Assignment — Set down exactly the lines below, starting at the one that contains "match n with" and ending at the one that contains "None => Some (t, fill_idx, p1)", with both of those lines included and nothing else.

Stored items:
(* ===== verification/StrExplode.v ===== *)
(** Splitting and joining strings (ext/standard/string.c): [explode] and
    [implode], which meet the string search, the hash table and the printing of
    integers.  Strings are lists of bytes, pointers offsets into them. *)

From stdpp Require Import base numbers list gmap.
From S2P Require Import Prelude ZendTypes NumericStr HashTable HashDict HashChain HashInv HashRehash HashFind HashAdd HashIndex.
From S2P Require Import HashOps HashTraverse HashSymtable ZendSort HashCopy HashMerge HashList HashFill CompileRuntime Sse Base64 Base64Simd StrSearch.

(** What the functions distinguish among the values; for other values, the
    string that [zval_get_string_func] converts them to. *)
Inductive typed := T_STRING (s : list Z) | T_LONG (n : Z) | T_OTHER (s : list Z).

Class StrValue (V : Type) := { ZVAL_STR : list Z -> V; Z_TYPED : V -> typed }.
Class StrValueOk (V : Type) `{StrValue V} := ZVAL_STR_typed s : Z_TYPED (ZVAL_STR s) = T_STRING s.

Section Explode.
Context {V : Type} {E : ZEnv V} {SV : StrValue V}.
Implicit Types (t : HashTable V) (w : EG V).

(** [zend_string_init_fast(p, len)] and [ZVAL_STRINGL]: a copy of a part of a string. *)
Definition zend_string_init_fast (str : list Z) (p len : Z) : option (zval V) :=
  if (p <? 0) || (len <? 0) || (llen str <? p + len) then None
  else Some (IS_VALUE (ZVAL_STR (take (Z.to_nat len) (drop (Z.to_nat p) str)))).

(** Grow, set, next. *)
Definition fill_str (str : list Z) (p len : Z) (fill_idx : Z) t : option (HashTable V * Z) :=
  t ← fill_grow fill_idx t;
  v ← zend_string_init_fast str p len;
  Some (set_packed fill_idx v t, fill_idx + 1).

(** The [do] loop: one piece, then the next delimiter. *)
Fixpoint explode_loop (n : nat) (delim str : list Z) (p1 p2 limit : Z) (fill_idx : Z) t : option (HashTable V * Z * Z) :=
  match n with
  | O => None
  | S n =>
      '(t, fill_idx) ← fill_str str p1 (p2 - p1) fill_idx t;
      let p1 := p2 + llen delim in
      q ← zend_memnstr str p1 delim (llen str);
      match q with
      | None => Some (t, fill_idx, p1)
      | Some p2 => if 1 <? limit - 1 then explode_loop n delim str p1 p2 (limit - 1) fill_idx t else Some (t, fill_idx, p1)
      end
  end.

Your solution —
  match n with
  | O => None
  | S n =>
      '(t, fill_idx) ← fill_str str p1 (p2 - p1) fill_idx t;
      let p1 := p2 + llen delim in
      q ← zend_memnstr str p1 delim (llen str);
      match q with
      | None => Some (t, fill_idx, p1)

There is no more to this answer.